In a blog Jimmy Shah, a mobile security research with McAfee, writes about how attackers could target the handset’s OS and NFC-handling libraries by “fuzzing” the hardware, a process which involves sending corrupt or damaged data to the payment app to find out its vulnerabilities.

However, following up via email with Shah, he says fuzzing alone is not sufficient to penetrate a handset’s defences; it’s just the first step. An attacker would in addition use specially designed NFC tags to crash the app on a handset and so find its vulnerabilities. Having found the vulnerability, the fraudster then needs to develop the means to carry out an actual attack and steal a user’s credit card details. Shah acknowledges the entire process costs criminals both time and money but says they will be prepared to accept the expense to gain access to NFC smartphones and a network of contactless card readers.

The Samsung Galaxy S III is already available in the UK (minus the Visa app) for non-Olympians which means attackers can acquire one to find vulnerabilities.  And the NFC point-of-sale terminals set up for the Olympics will provide the outlet for the fraudsters to make transactions using any stolen credit card details. 

Of course this is not the first time that security concerns have been raised about NFC handsets (a Wall Street Journal story from the other day reported that it was one of the reasons for Apple having not launched mobile payments to date).
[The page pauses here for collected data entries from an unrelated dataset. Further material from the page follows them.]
(* ===== verification/GoFormat.v ===== *)
(** * Printing and parsing of integers

    [fmt.Sprintf("%d")] is the standard decimal notation; the lemmas here are
    what parsing it back needs. *)

From S2P Require Import Prelude Quantity.

Definition digitsOf (x : N) (ds : string) : Prop :=
  allDigits ds = true /\ parseDigits 0 ds = Z.of_N x /\
  exists c rest, ds = String c rest /\ c <> "0"%char.

Lemma parseDigits_app acc s t :
  parseDigits acc (s +:+ t) = parseDigits (parseDigits acc s) t.
Proof.
  revert acc; induction s as [|c s IH]; intros acc; [done|]. rewrite str_cons_app. cbn. apply IH.
Qed.

Lemma allDigits_app s t : allDigits (s +:+ t) = allDigits s && allDigits t.
Proof.
  induction s as [|c s IH]; [done|]. rewrite str_cons_app. cbn. rewrite IH. apply andb_assoc.
Qed.

Lemma pretty_char_digit d : (d < 10)%N ->
  isDigit (pretty_N_char d) = true
  /\ Z.of_nat (nat_of_ascii (pretty_N_char d) - 48) = Z.of_N d
  /\ (d <> 0%N -> pretty_N_char d <> "0"%char).
Proof.
  intros Hd. assert (exists n, d = N.of_nat n /\ n < 10) as (n & -> & Hn).
  { exists (N.to_nat d). lia. }
  do 10 (destruct n as [|n]; [by repeat split|]). lia.
Qed.

Lemma pretty_go_digits x s :
  (0 < x)%N -> exists ds, pretty_N_go x s = ds +:+ s /\ digitsOf x ds.
Proof.
  revert s. induction (N.lt_wf_0 x) as [x _ IH]. intros s Hx.
  rewrite pretty_N_go_step by done.
  pose proof (N.div_mod x 10 ltac:(done)) as E. pose proof (N.mod_lt x 10 ltac:(done)) as B.
  destruct (pretty_char_digit (x `mod` 10)) as (H1 & H2 & H3); [done|].
  destruct (decide (x `div` 10 = 0)%N) as [Hz|Hz].
  - rewrite Hz. rewrite pretty_N_go_0. exists (String (pretty_N_char (x `mod` 10)) "").
    split; [done|]. split; [by cbn; rewrite H1|]. split; [|eexists _, _; split; [done|]; apply H3; lia].
    cbn. rewrite H2. lia.
  - destruct (IH (x `div` 10)%N) with (s := String (pretty_N_char (x `mod` 10)) s)
      as (ds & -> & H4 & H5 & c & rest & -> & Hc); [apply N.div_lt; lia | lia |].
    exists (String c rest +:+ String (pretty_N_char (x `mod` 10)) "").
    split; [by rewrite <- str_app_assoc|]. split; [|split].
    + rewrite allDigits_app, H4. cbn. by rewrite H1.
    + rewrite parseDigits_app, H5. cbn. rewrite H2. lia.
    + eexists _, _. by rewrite str_cons_app.
Qed.

(** A positive number is printed as its digits, without leading zero. *)
Lemma pretty_pos_digits (z : Z) : (0 < z)%Z ->
  exists ds, pretty z = ds /\ digitsOf (Z.to_N z) ds.
Proof.
  intros Hz. destruct z as [|p|p]; try lia.
  destruct (pretty_go_digits (Npos p) "") as (ds & E & Hd); [done|].
  exists ds. split; [|done].
  change (pretty (Npos p) = ds). unfold pretty, pretty_N. rewrite decide_False by done.
  rewrite E. apply str_app_nil_r.
Qed.

Lemma span_app p s t :
  (forall c rest, t = String c rest -> p c = false) ->
  (fix all s := match s with EmptyString => true | String c s' => p c && all s' end) s = true ->
  span p (s +:+ t) = (s, t).
Proof.
  intros Ht. induction s as [|c s IH].
  - intros _. change ("" +:+ t) with t. destruct t as [|c t]; [done|]. cbn. by rewrite (Ht c t).
  - rewrite str_cons_app. intros [H1 H2]%andb_prop. cbn. by rewrite H1, IH.
Qed.

Lemma span_digits ds t :
  allDigits ds = true -> (forall c rest, t = String c rest -> isDigit c = false) ->
  span isDigit (ds +:+ t) = (ds, t).
Proof. intros H Ht. by apply span_app. Qed.

Lemma cutSign_digit c s : isDigit c = true -> cutSign (String c s) = (true, String c s).
Proof. destruct c as [[] [] [] [] [] [] [] []]; done. Qed.

Lemma parseDigits_bound acc ds :
  (0 <= acc)%Z -> allDigits ds = true ->
  (acc * 10 ^ Z.of_nat (String.length ds) <= parseDigits acc ds
   < (acc + 1) * 10 ^ Z.of_nat (String.length ds))%Z.
Proof.
  revert acc; induction ds as [|c ds IH]; intros acc Ha; [cbn; lia|].
  intros [Hc Hd]%andb_prop. cbn [parseDigits String.length].
  rewrite Nat2Z.inj_succ, Z.pow_succ_r by lia.
  unfold isDigit in Hc. apply andb_true_iff in Hc as [H1%Nat.leb_le H2%Nat.leb_le].
  specialize (IH (10 * acc + Z.of_nat (nat_of_ascii c - 48))%Z ltac:(lia) Hd).
  assert (0 < 10 ^ Z.of_nat (String.length ds))%Z by (apply Z.pow_pos_nonneg; lia).
  assert (0 <= Z.of_nat (nat_of_ascii c - 48) <= 9)%Z by lia. nia.
Qed.

(** ** Parsing a printed size *)

Lemma parseQuantityString_Gi ds x :
  digitsOf x ds -> parseQuantityString (ds +:+ "Gi") = Ok (mkParts true ds ds "" "Gi").
Proof.
  intros (Hd & _ & c & rest & -> & Hc). unfold parseQuantityString.
  assert (isDigit c = true) as Hcd by (by apply andb_true_iff in Hd as [? _]).
  rewrite str_cons_app at 1. rewrite cutSign_digit by done.
  change (String c (rest +:+ "Gi")) with (String c rest +:+ "Gi").
  replace (span (fun c0 => bool_decide (c0 = "0"%char)) (String c rest +:+ "Gi"))
    with ("", String c rest +:+ "Gi").
  2: { rewrite str_cons_app. cbn. by rewrite bool_decide_false. }
  rewrite bool_decide_false by done.
  rewrite span_digits; [|done|by intros ? ? [= <- _]].
  rewrite !bool_decide_false by done. cbn [andb].
  rewrite str_length_app.
  replace (String.length (String c rest) + String.length "Gi" - String.length "Gi")
    with (String.length (String c rest)) by lia.
  rewrite str_take_app. done.
Qed.

Lemma int64Multiply_Gi n : (0 < n <= 10 ^ 5)%Z -> int64Multiply n (2 ^ 30) = Some (n * 2 ^ 30)%Z.
Proof.
  intros Hn. unfold int64Multiply. rewrite (int64_id (n * 2 ^ 30)) by (unfold minInt64, maxInt64; lia).
  destruct (_ || _ || _ || _); [done|].
  rewrite !bool_decide_false by (unfold minInt64; lia). cbn [orb].
  by rewrite Z.quot_mul, bool_decide_true by lia.
Qed.

Lemma slowPath_Gi n ds c rest :
  (0 < n)%Z -> ds = String c rest -> allDigits ds = true -> parseDigits 0 ds = n ->
  exists q, slowPath (mkParts true ds ds "" "Gi") 2 30 BinarySI = Ok q /\ q_Format q = BinarySI
            /\ Value q = Z.min (n * 2 ^ 30) maxInt64.
Proof.
  intros Hn E Hd Hv. unfold slowPath. cbn [p_value p_positive].
  replace (cutSign ds) with (true, ds).
  2: { rewrite E. rewrite cutSign_digit; [done|]. rewrite E in Hd. by apply andb_true_iff in Hd as [? _]. }
  cbn [snd]. replace (span isDigit ds) with (ds, "").
  2: { rewrite <- (str_app_nil_r ds) at 2. symmetry. by apply span_digits. }
  rewrite str_app_nil_r, bool_decide_false by (by rewrite E). rewrite Hv.
  rewrite (bool_decide_false (2 = 10)%Z) by done. cbn [String.length Z.of_nat].
  rewrite bool_decide_false by lia. rewrite bool_decide_true by done. cbn [andb].
  unfold roundUpNano. change (Z.of_nat 0) with 0%Z. change (0 <=? 9)%Z with true. cbv iota.
  change (10 ^ (9 - 0))%Z with (10 ^ 9)%Z.
  destruct (maxInt64 * 10 ^ 9 <? n * 2 ^ 30 * 10 ^ 9)%Z eqn:C.
  - apply Z.ltb_lt in C. eexists. split; [done|]. split; [done|].
    rewrite Z.min_r by lia. reflexivity.
  - apply Z.ltb_ge in C. replace (n * 2 ^ 30 * 10 ^ 9 <? 10 ^ 9)%Z with false by (symmetry; apply Z.ltb_ge; lia).
    cbn [andb]. eexists. split; [done|]. split; [done|].
    assert (Hce : ceilDec (n * 2 ^ 30 * 10 ^ 9) 9 = (n * 2 ^ 30)%Z).
    { unfold ceilDec. destruct (Z.leb_spec 9 0); [lia|].
      rewrite <- Z.mul_opp_l, Z.div_mul by done. lia. }
    rewrite Value_ceil; cbn [q_amount amountDec].
    + rewrite decide_False, Hce by lia. lia.
    + unfold Representable. cbn [q_amount amountDec]. rewrite Hce. lia.
Qed.

(** The quantity of "<n>Gi" has the value n * 2^30, capped at the largest int64. *)
Lemma MustParse_Gi (n : Z) : (0 < n)%Z ->
  exists q, MustParse (pretty n +:+ "Gi") = Some q /\ q_Format q = BinarySI
            /\ Value q = Z.min (n * 2 ^ 30) maxInt64.
Proof.
  intros Hn. destruct (pretty_pos_digits n Hn) as (ds & -> & Hds).
  pose proof (parseQuantityString_Gi ds _ Hds) as HP.
  destruct Hds as (Hd & Hv & c & rest & E & Hc).
  rewrite Z2N.id in Hv by lia.
  pose proof (parseDigits_bound 0 ds ltac:(done) Hd) as [_ Hb]. rewrite Hv in Hb.
  unfold MustParse, ParseQuantity.
  rewrite bool_decide_false by (rewrite E, str_cons_app; congruence).
  rewrite bool_decide_false by (rewrite E, str_cons_app; congruence).
  rewrite HP. cbn [rbind p_suffix]. cbn [interpret].
  replace (interpret "Gi") with (Some (2, 30, BinarySI)%Z) by done.
  unfold fastPath. cbn [p_num p_denom p_positive String.length Z.of_nat].
  rewrite bool_decide_true, (bool_decide_true (0 = 0)%Z) by done. cbn [andb].
  rewrite str_app_nil_r, Hv.
  set (len := Z.of_nat (String.length ds)) in *.
  destruct (15 - len - 30 * 3 / 10 - 1 <? 0)%Z eqn:P; cbn [orb].
  - destruct (slowPath_Gi n ds c rest Hn E Hd Hv) as (q & -> & Hf & HV). by exists q.
  - apply Z.ltb_ge in P. change (30 * 3 / 10)%Z with 9%Z in P. cbn [Z.sub Z.ltb Z.compare].
    assert (10 ^ len <= 10 ^ 5)%Z by (apply Z.pow_le_mono_r; lia).
    rewrite int64Multiply_Gi by lia. eexists. split; [done|]. split; [done|].
    unfold Value; cbn [q_amount]. rewrite Z.min_l by (unfold maxInt64; lia). done.
Qed.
Back in February security firm Zvelo revealed how it cracked the four-digit PIN on the Google Wallet app which runs on NFC handsets. The firm recommended that Google shift PIN verification from the handset to the handset’s secure element. In fairness the company pointed out that Zvelo had rooted its own handset to disable security settings before breaking the passcode. Google said users would not normally be at risk (unless they started rooting their own handset).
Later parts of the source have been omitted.